Records shown
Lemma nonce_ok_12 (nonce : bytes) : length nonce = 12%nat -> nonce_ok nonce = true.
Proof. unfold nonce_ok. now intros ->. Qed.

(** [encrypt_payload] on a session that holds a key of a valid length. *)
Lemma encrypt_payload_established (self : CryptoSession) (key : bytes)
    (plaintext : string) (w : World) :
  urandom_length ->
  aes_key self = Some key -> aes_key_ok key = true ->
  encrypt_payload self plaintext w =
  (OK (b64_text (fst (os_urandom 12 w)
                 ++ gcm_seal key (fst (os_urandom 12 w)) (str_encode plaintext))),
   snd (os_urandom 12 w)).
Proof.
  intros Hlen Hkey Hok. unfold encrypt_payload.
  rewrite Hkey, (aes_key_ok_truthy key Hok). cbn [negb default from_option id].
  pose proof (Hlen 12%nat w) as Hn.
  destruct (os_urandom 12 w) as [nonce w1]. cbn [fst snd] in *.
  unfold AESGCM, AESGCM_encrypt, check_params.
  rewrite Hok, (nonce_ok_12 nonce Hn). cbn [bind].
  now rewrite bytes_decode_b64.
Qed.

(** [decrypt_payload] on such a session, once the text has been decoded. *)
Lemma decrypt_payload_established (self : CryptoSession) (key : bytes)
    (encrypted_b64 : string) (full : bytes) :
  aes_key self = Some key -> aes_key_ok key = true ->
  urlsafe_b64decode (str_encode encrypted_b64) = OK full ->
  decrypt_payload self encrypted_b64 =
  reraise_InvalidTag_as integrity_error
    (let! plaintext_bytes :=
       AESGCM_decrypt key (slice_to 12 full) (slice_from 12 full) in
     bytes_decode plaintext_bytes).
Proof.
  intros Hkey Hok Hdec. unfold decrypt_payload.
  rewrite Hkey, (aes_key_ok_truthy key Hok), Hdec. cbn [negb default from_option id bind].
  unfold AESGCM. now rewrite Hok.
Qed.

Task description
What you return should consist solely of the lines from the one containing "reraise_InvalidTag_as integrity_error" through the end of the entries above, reproduced exactly.

Response
  reraise_InvalidTag_as integrity_error
    (let! plaintext_bytes :=
       AESGCM_decrypt key (slice_to 12 full) (slice_from 12 full) in
     bytes_decode plaintext_bytes).
Proof.
  intros Hkey Hok Hdec. unfold decrypt_payload.
  rewrite Hkey, (aes_key_ok_truthy key Hok), Hdec. cbn [negb default from_option id bind].
  unfold AESGCM. now rewrite Hok.
Qed.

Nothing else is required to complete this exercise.